> **WHAT YOU HAVE TO DO**
Extract every line from the records below that contains the word "vals".

> **RECORDS FOR THE TASK**
(** [{ assets?: bigint; shares?: bigint }] *)
Record PreviewData : Type := mkPreview {
  assets : option Z;
  shares_ : option Z
}.

(** A leg for a preview field, when it is neither [undefined] nor [0n]. *)
Definition fieldLeg (v : option Z) (t : TokenType) : list Leg :=
  match v with
  | Some x => if x =? 0 then [] else [mkLeg x t]
  | None => []
  end.

(** [getReceiveAndProvide]: [amount] is the entered string ([None]: empty)
    and [parseUnits] its reading at the display decimals ([None]: it
    throws, which the [catch] swallows before anything is pushed). *)
Definition getReceiveAndProvide (actionType : ActionType) (tokenType : TokenType)
    (amount : option string) (parseUnits : string -> option Z)
    (previewData : option PreviewData) : Legs :=
  match amount, previewData with
  | Some amount, Some previewData =>
      match parseUnits amount with
      | None => mkLegs [] []
      | Some parsedAmount =>
          match actionType with
          | deposit =>
              mkLegs (fieldLeg (shares_ previewData) shares)
                     [mkLeg parsedAmount tokenType]
          | mint =>
              mkLegs [mkLeg parsedAmount shares]
                     (fieldLeg (assets previewData) tokenType)
          | withdraw =>
              mkLegs [mkLeg parsedAmount tokenType]
                     (fieldLeg (shares_ previewData) shares)
          | redeem =>
              mkLegs (fieldLeg (assets previewData) tokenType)
                     [mkLeg parsedAmount shares]
          end
      end
  | _, _ => mkLegs [] []
  end.
(** X8. The wait bridge, end to end, for a timer wait and for a
    broadcast-and-wait.  The start state stores the duration (or the
    message) and the kind of wait in the thread's row, queues the thread's
    token and broadcasts the wait signal; as long as the handler has not
    run for the token, the poll state leaves everything as it is; the
    handler performs the wait recorded in the row (a timer wait for a
    timer start, a broadcast-and-wait otherwise) and clears the flag of
    the row; after that the poll state writes the continuation. *)
Theorem X8_wait_bridge_round_trip
    userExpr userStmt fuel ctx config yr rnd (timer : bool)
    p pollPc dataId cont hw tid data row rt (stepArgs hwArgs : gmap string Value) :
  stepArgs !! stepThreadArg ctx = Some tid →
  hwArgs !! hw = Some tid →
  (∀ k, 1000 <= rScramble rnd k <= 99999) →
  ctxSeparate ctx →
  (if timer then hasTimerWait (lists ctx) else hasBroadcastWait (lists ctx)) = true →
  inDomain p → inDomain pollPc → inDomain (resolvePc yr cont) →
  getVar rt (cachedPcVarId ctx) = VNum p →
  getVar rt (baseIndexVarId ctx) = VNum row →
  itemNum (getList rt (pcIdId (lists ctx))) tid = row →
  validIndex (getList rt (waitFlagId (lists ctx))) row = true →
  validIndex (getList rt (bcastPendingMsgId (lists ctx))) row = true →
  userExpr dataId rt = Some data →
  let poll := buildStateBody ctx config yr rnd
                (waitPollState pollPc cont (mkWaitPoll cont timer)) in
  ∃ rt1 rt2,
    exec userExpr userStmt stepArgs fuel
         (buildStateBody ctx config yr rnd (startStateOf timer p pollPc dataId)) rt
      = Some rt1 ∧
    getList rt1 (waitQueueId (lists ctx)) = getList rt (waitQueueId (lists ctx)) ++ [tid] ∧
    getList rt1 (pcValId (lists ctx))
      = replaceAt (getList rt (pcValId (lists ctx))) row (VNum pollPc) ∧
    exec userExpr userStmt stepArgs fuel poll rt1
      = Some (setVar rt1 (cachedPcVarId ctx) (VNum pollPc)) ∧
    exec userExpr userStmt hwArgs fuel (handleWaitBody (lists ctx) hw) rt1 = Some rt2 ∧
    rtTrace rt2 = rtTrace rt ++
      [EvBroadcast (waitBroadcastId (lists ctx));
       if timer then EvWait data else EvBroadcastAndWait data] ∧
    exec userExpr userStmt stepArgs fuel poll rt2
      = Some (afterPcWrite ctx yr row cont rt2).
Proof.
  intros Hs Hh Hscr (Hsep & _ & Hcb) Hkind Hp Hpoll Hcont Hc Hb Hrow Hvf Hvp Hd poll.
  set (L := lists ctx) in *.
  assert (Hw : needsWait L = true).
  { unfold needsWait. destruct timer; rewrite Hkind; [done|apply orb_true_r]. }
  pose proof (waitLists_distinct _ Hsep Hw) as Hnd.
  assert (Hfp : waitFlagId L ≠ pcIdId L) by apply Hsep.
  destruct (exec_startBlocks userExpr userStmt stepArgs fuel ctx config rnd tid
              Hs Hscr Hsep Hw (EUser dataId) (startFlag timer) p pollPc row data rt
              Hp Hpoll Hc Hb Hd)
    as (rt1 & E1 & Gpend & Gflag & Gq & Gpc & Gid & Gtr & Gc & Gv).
  fold L in Gpend, Gflag, Gq, Gpc, Gid, Gtr.
  assert (Hb1 : getVar rt1 (baseIndexVarId ctx) = VNum row).
  { rewrite Gv; [done|]. congruence. }
  exists rt1.
  assert (Hbody : buildStateBody ctx config yr rnd (startStateOf timer p pollPc dataId)
                  = startBlocks ctx config rnd (EUser dataId) (startFlag timer) p pollPc)
    by (by destruct timer).
  assert (Hflag1 : itemOf (getList rt1 (waitFlagId L)) row = VNum (startFlag timer))
    by (rewrite Gflag; by apply itemOf_replaceAt).
  assert (Hrow1 : itemNum (getList rt1 (pcIdId L)) tid = row) by (by rewrite Gid).
  pose proof (exec_handleWaitBody userExpr userStmt fuel ctx hwArgs hw tid
                (startFlag timer) rt1 Hh) as E2.
  cbv zeta in E2. fold L in E2. rewrite Hrow1 in E2. specialize (E2 Hflag1).
  rewrite Gpend, itemOf_replaceAt in E2 by done.
  eexists. split; [by rewrite Hbody|]. split; [done|]. split; [done|]. split.
  { unfold poll.
    rewrite (exec_waitPoll userExpr userStmt fuel ctx config yr rnd Hscr stepArgs
               pollPc cont _ row (VNum (startFlag timer)) rt1); try done.
    by destruct timer. }
  split; [exact E2|]. split.
  { simpl. rewrite Gtr. rewrite <-app_assoc. simpl. do 3 f_equal.
    unfold waitEvent, timerArmRuns. destruct timer; simpl in Hkind |- *.
    - rewrite Hkind. simpl. by destruct (hasBroadcastWait L).
    - rewrite Hkind. by destruct (hasTimerWait L). }
  unfold poll.
  rewrite (exec_waitPoll userExpr userStmt fuel ctx config yr rnd Hscr stepArgs
             pollPc cont _ row (VNum 0)); try done.
  fold L. rewrite getList_setList_eq. apply itemOf_replaceAt.
  by rewrite Gflag, validIndex_replaceAt.
Qed.

Lemma X8_witness :
  ∃ rt1 rt2,
    exec exDurExpr exUserStmt exArgs 0
         (buildStateBody exCtx exConfig ∅ exRand (startStateOf true 7 3 "dur")) exWaitRuntime
      = Some rt1 ∧
    exec exDurExpr exUserStmt exHwArgs 0 (handleWaitBody exLists "hw") rt1 = Some rt2 ∧
    rtTrace rt2 = [EvBroadcast "waitSignalId"; EvWait (VNum 2)] ∧
    exec exDurExpr exUserStmt exArgs 0
         (buildStateBody exCtx exConfig ∅ exRand (waitPollState 3 9 (mkWaitPoll 9 true))) rt2
      = Some (afterPcWrite exCtx ∅ 1 9 rt2).
Proof.
  destruct (X8_wait_bridge_round_trip exDurExpr exUserStmt 0%nat exCtx exConfig ∅ exRand
              true 7 3 "dur" 9 "hw" (VNum 42) (VNum 2) 1 exWaitRuntime exArgs exHwArgs)
    as (rt1 & rt2 & H1 & _ & _ & _ & H2 & H3 & H4).
  - reflexivity.
  - reflexivity.
  - intros k. simpl. lia.
  - apply exCtx_separate.
  - reflexivity.
  - unfold inDomain, PC_MIN, PC_MAX. lia.
  - unfold inDomain, PC_MIN, PC_MAX. lia.
  - unfold inDomain, PC_MIN, PC_MAX. vm_compute. split; discriminate.
  - reflexivity.
  - reflexivity.
  - reflexivity.
  - reflexivity.
  - reflexivity.
  - reflexivity.
  - exists rt1, rt2. split; [exact H1|]. split; [exact H2|]. split; [exact H3|exact H4].
Defined.

(** ** The for-each protocol *)

Section ForEachLoop.
Variable userExpr : string → Runtime → option Value.
Variable userStmt : string → Runtime → option Runtime.
Variable args : gmap string Value.
Variable fuel : nat.
Variable ctx : ScriptCFFContext.
Variable config : CffConfig.
Variable yr : gmap Z Z.
Variable rnd : Rand.
Variable tid : Value.

Hypothesis Htid : args !! stepThreadArg ctx = Some tid.
Hypothesis Hscramble : ∀ n, 1000 <= rScramble rnd n <= 99999.
Hypothesis Hlists :
  NoDup [counterKeyId (lists ctx); counterValId (lists ctx); pcValId (lists ctx)].

Let keys := counterKeyId (lists ctx).
Let vals := counterValId (lists ctx).
Let pcs := pcValId (lists ctx).

Lemma forEach_lists_distinct : keys ≠ vals ∧ keys ≠ pcs ∧ vals ≠ pcs.
Proof.
  unfold keys, vals, pcs. apply NoDup_cons in Hlists as [H1 H2].
  apply NoDup_cons in H2 as [H2 _]. set_solver.
Qed.

Lemma buildStateBody_forEachInit p n fi :
  buildStateBody ctx config yr rnd (forEachInitState p n fi) =
  [SAddToList keys (buildCounterKey ctx (fi_loopBoundStaticId fi));
   SAddToList vals (ECeiling (EUser (valueExprBlockId fi)));
   SAddToList keys (buildCounterKey ctx (fi_loopCounterStaticId fi));
   SAddToList vals (ENum 0)] ++
  (resolveAndWritePc ctx config yr rnd 0 n p).1.
Proof.
  unfold buildStateBody. simpl.
  unfold resolveAndWritePc. by destruct (shouldYield yr n).
Qed.
(** C1, as amended: "more than" in place of "at least".  When an action
    is running and more than its cooldown has elapsed since
    [lastActionStart], [processActionQueue] stops both wheels first if the
    action is a spin, makes the queued action the running one, empties the
    queue, and sets [lastActionStart] to the current time exactly when
    the new running action is not [Neutral]. *)
Theorem expired_action_gives_way (w : World Final.Action) :
  currentAction w <> Final.Neutral ->
  Final.getCooldown (currentAction w) < elapsed w ->
  let w' := snd (Final.processActionQueue w) in
  currentAction w' = nextAction w /\
  nextAction w' = Final.Neutral /\
  lastActionStart w' =
    (if Final.Action_eqb (nextAction w) Final.Neutral
     then lastActionStart w else to_ulong (clock w)) /\
  trace w' =
    trace w ++
    (if is_spin (currentAction w)
     then stamp (clock w) (setSpeed_events Final.pins 0 0) else []) /\
  clock w' = clock w /\
  stickReconnectTimer w' = stickReconnectTimer w.
Proof.
  intros Hrun Hexp. unfold elapsed in Hexp.
  world w; cbn in Hrun, Hexp; try congruence;
    apply Z.ltb_lt in Hexp;
    exec; rewrite Hexp; cbn; rewrite ?app_nil_r; repeat split; reflexivity.
Qed.

Lemma waiting_action_stays (w : World Final.Action) :
  currentAction w <> Final.Neutral ->
  elapsed w <= Final.getCooldown (currentAction w) ->
  snd (Final.processActionQueue w) = w.
Proof.
  intros Hrun Hwait. unfold elapsed in Hwait.
  world w; cbn in Hrun, Hwait; try congruence;
    apply Z.ltb_ge in Hwait; exec; rewrite Hwait; reflexivity.
Qed.

(** C1, counterexample.  A forward dash began at 0 and a right spin is
    queued; at time 300 the elapsed time equals the cooldown, which is "at
    least" the cooldown, and the dash is still the running action. *)
Lemma cooldown_boundary_not_promoted :
  let w := mkWorld Final.DashF Final.SpinR 0 0 300 [] in
  currentAction w <> Final.Neutral /\
  Final.getCooldown (currentAction w) <= elapsed w /\
  currentAction (snd (Final.processActionQueue w)) <> nextAction w.
Proof.
  cbv zeta. split; [discriminate|]. split; [vm_compute; discriminate|].
  vm_compute. discriminate.
Qed.

Lemma expired_action_gives_way_witness :
  let w := mkWorld Final.SpinR Final.DashF 0 0 301 [] in
  currentAction w <> Final.Neutral /\
  Final.getCooldown (currentAction w) < elapsed w /\
  currentAction (snd (Final.processActionQueue w)) = nextAction w /\
  nextAction (snd (Final.processActionQueue w)) = Final.Neutral /\
  lastActionStart (snd (Final.processActionQueue w)) = 301 /\
  trace (snd (Final.processActionQueue w)) =
    stamp 301 (setSpeed_events Final.pins 0 0).
Proof.
  intro w.
  assert (Hrun : currentAction w <> Final.Neutral) by discriminate.
  assert (Hexp : Final.getCooldown (currentAction w) < elapsed w)
    by (vm_compute; reflexivity).
  destruct (expired_action_gives_way w Hrun Hexp) as (Hc & Hn & Hl & Ht & _).
  split; [exact Hrun|]. split; [exact Hexp|].
  split; [exact Hc|]. split; [exact Hn|]. split; [exact Hl | exact Ht].
Defined.

(** ** Queue admission *)

Lemma move_keeps_globals (a b : Z) (w : World Final.Action) :
  exists evs,
    Final.move a b w =
      (tt, mkWorld (currentAction w) (nextAction w) (lastActionStart w)
             (stickReconnectTimer w) (clock w) (trace w ++ stamp (clock w) evs)).
Proof.
  unfold Final.move. destruct (Final.mix _ _) as [l r].
  eexists. reflexivity.
Qed.

Lemma request_admits (a : Final.Action) (w : World Final.Action) :
  Final.request a w =
    (tt, mkWorld (currentAction w)
           (if admitted a w then a else nextAction w)
           (lastActionStart w) (stickReconnectTimer w) (clock w) (trace w)).
Proof.
  unfold admitted, elapsed.
  destruct w as [cur nxt last timer clk tr]; destruct cur, a; exec;
    try reflexivity;
    destruct (Final.ACTION_DEBOUNCE <? usub (to_ulong clk) last); reflexivity.
Qed.

Lemma requested_cases (stick : Controller) :
  requested stick =
    if btn_x stick then Some Final.DashF
    else if btn_sq stick then Some Final.DashB
    else if btn_r1 stick then Some Final.SpinR
    else if btn_l1 stick then Some Final.SpinL
    else None.
Proof.
  unfold requested, priority. simpl.
  destruct (btn_x stick), (btn_sq stick), (btn_r1 stick), (btn_l1 stick);
    reflexivity.
Qed.
(** * The Ansible [cmake] module (modules/cmake.py)

    A shallow embedding of the module's four functions
    ([find_root_cmake], [prepare_if_archive], [create_cmake_command], [main])
    over an explicit filesystem state, and the properties its specification
    states about them. *)

From stdpp Require Import base option list strings pretty gmap stringmap.

(** ** Python values used by the module *)

(** A [str]-or-[None] value: [src_dir], [cmake_dir] and the result of
    [prepare_if_archive] are such. *)
Definition truthy (v : option string) : bool :=
  match v with
  | None => false
  | Some s => negb (String.eqb s "")
  end.

(** ["%s" % v] for a [str]-or-[None] value. *)
Definition format_s (v : option string) : string :=
  match v with
  | None => "None"
  | Some s => s
  end.

(** A Python [dict] from [str] to [str]: its items in iteration (insertion)
    order.  A dict holds each key once, which theorems about iteration state
    as [NoDup (dict_keys d)]. *)
Definition dict : Type := list (string * string).

Definition dict_keys (d : dict) : list string := d.*1.

(** [d[k]]; [None] stands for [KeyError]. *)
Fixpoint dict_get (d : dict) (k : string) : option string :=
  match d with
  | [] => None
  | (k', v) :: d' => if String.eqb k' k then Some v else dict_get d' k
  end.

(** Truth value of an optional dict: [None] and [{}] are false. *)
Definition dict_truthy (d : option dict) : bool :=
  match d with
  | None | Some [] => false
  | Some (_ :: _) => true
  end.

(** [needle in haystack] on strings. *)
Fixpoint contains (haystack needle : string) : bool :=
  String.prefix needle haystack
  || match haystack with
     | EmptyString => false
     | String _ rest => contains rest needle
     end.
(** What one invocation (a request, or one firing of the cron job) finds
    outside the process: which calls throw, and with which message; what the
    wall clock reads ([new Date()], and the database's [now()]; one
    invocation is short enough for the clock to stand still); what
    [randomBytes(16).toString("hex")] yields. *)
Record Invocation := mkInvocation {
  fault : ext_call → option string;
  now : Z;
  random_hex : string }.

(** ** The handler monad: state plus exceptions *)

Definition M (A : Type) : Type := World → outcome A * World.

Definition ret {A} (a : A) : M A := λ w, (Returned a, w).
Definition throw {A} (e : exn) : M A := λ w, (Thrown e, w).
Definition bind {A B} (m : M A) (k : A → M B) : M B :=
  λ w, match m w with
       | (Returned a, w') => k a w'
       | (Thrown e, w') => (Thrown e, w')
       end.
Definition try_catch {A} (m : M A) (handler : exn → M A) : M A :=
  λ w, match m w with
       | (Returned a, w') => (Returned a, w')
       | (Thrown e, w') => handler e w'
       end.
Definition get : M World := λ w, (Returned w, w).
Definition modify (f : World → World) : M unit := λ w, (Returned tt, f w).

Declare Scope js_scope.
Delimit Scope js_scope with js.
Notation "'let*' x := m 'in' k" := (bind m (λ x, k))
  (at level 10, x name, m at level 100, k at level 200, only parsing) : js_scope.
Notation "m ;;; k" := (bind m (λ _, k))
  (at level 100, k at level 200, right associativity, only parsing) : js_scope.

Definition exec {A} (m : M A) (w : World) : World := (m w).2.
Definition result {A} (m : M A) (w : World) : outcome A := (m w).1.

Fixpoint for_of {A} (items : list A) (body : A → M unit) : M unit :=
  match items with
  | [] => ret tt
  | item :: rest => bind (body item) (λ _, for_of rest body)
  end.

(** [ORDER BY desc(key)]: rows with the larger key come first. *)
Definition desc {A} (key : A → Z) (a b : A) : Prop := key b ≤ key a.

#[global] Instance desc_dec {A} (key : A → Z) (a b : A) : Decision (desc key a b) :=
  Z_le_dec (key b) (key a).

#[global] Instance desc_total {A} (key : A → Z) : Total (desc key) :=
  λ a b, Z.le_ge_cases (key b) (key a).

#[global] Instance desc_trans {A} (key : A → Z) : Transitive (desc key) :=
  λ a b c Hab Hbc, Z.le_trans (key c) (key b) (key a) Hbc Hab.

Definition orderBy {A} (R : relation A) `{∀ a b, Decision (R a b)} : list A → list A :=
  merge_sort R.

(** ** Requests, responses and insert payloads *)

(** The object handed to [insertPersonSchema.parse] by [POST /api/people].
    A missing form field reads as [undefined], here [None]. *)
Record UserInput := mkUserInput {
  in_fullName : option string;
  in_birthDate : option string;
  in_passportNumber : option string;
  in_expirationDate : option string;
  in_notes : string;
  in_groupId : jsnum;
  in_status : bool;
  in_photoUrl : string;
  in_createdBy : string }.

(** [InsertPerson]: what the schema lets through. *)
Record InsertPerson := mkInsertPerson {
  ins_fullName : string;
  ins_birthDate : string;
  ins_passportNumber : string;
  ins_expirationDate : string;
  ins_notes : option string;
  ins_groupId : Z;
  ins_status : bool;
  ins_photoUrl : option string;
  ins_createdBy : string }.

(** [UpsertUser & { isMainAdmin?, isActive? }].  For the optional fields the
    outer [None] is [undefined] (the key is absent), [Some None] is [null]. *)
Record UpsertUser := mkUpsertUser {
  up_id : string;
  up_email : option (option string);
  up_firstName : option (option string);
  up_lastName : option (option string);
  up_profileImageUrl : option (option string);
  up_isMainAdmin : option bool;
  up_isActive : option bool }.

(** An Express request as the handlers read it: [req.user.claims.sub],
    [req.params.id], the multipart text fields of [req.body], the stored
    name of the uploaded photo ([req.file.filename]), protocol and host. *)
Record Request := mkRequest {
  sub : string;
  params_id : string;
  body : gmap string string;
  file : option string;
  protocol : string;
  hostname : string }.

(** One activity-log row of the listing, with its joined user. *)
Record LogWithUser := mkLogWithUser {
  log : ActivityLog.t;
  performedByUser : option User.t }.

Inductive json :=
| JMessage (message : string)
| JSuccess
| JPerson (person : option Person.t)
| JLogs (logs : list LogWithUser).

Record Response := mkResponse {
  status_code : nat;
  json_body : json }.

(** ** Library functions the code calls and whose definition lies outside
    the repository: they are parameters of the development. *)
Record Env := mkEnv {
  (** [Number(s)] on a string; [None] is [NaN] (or a non-integer). *)
  Number : string → jsnum;
  (** [new Date(s).getTime()]; [None] is an Invalid Date. *)
  Date_parse : string → option Z;
  (** [d.setHours(0, 0, 0, 0)]: start of [d]'s day in server local time. *)
  setHours0 : Z → Z;
  (** [path.join]. *)
  path_join : string → string → string;
  (** [process.cwd()]. *)
  cwd : string;
  (** [path.join(process.cwd(), "uploads", "qrcodes")]. *)
  qrCodesDir : string;
  (** [insertPersonSchema.parse]: the validated payload, or the thrown
      validation error. *)
  insertPersonSchema_parse : UserInput → outcome InsertPerson }.

Section Server.
Context (E : Env) (I : Invocation).

Local Open Scope js_scope.

(** An external call: throws when the invocation's fault plan says so. *)
Definition external (c : ext_call) : M unit :=
  match fault I c with
  | Some msg => throw (Error msg)
  | None => ret tt
  end.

> **WRITTEN RESPONSE**
Let vals := counterValId (lists ctx).
Lemma forEach_lists_distinct : keys ≠ vals ∧ keys ≠ pcs ∧ vals ≠ pcs.
  unfold keys, vals, pcs. apply NoDup_cons in Hlists as [H1 H2].
   SAddToList vals (ECeiling (EUser (valueExprBlockId fi)));
   SAddToList vals (ENum 0)] ++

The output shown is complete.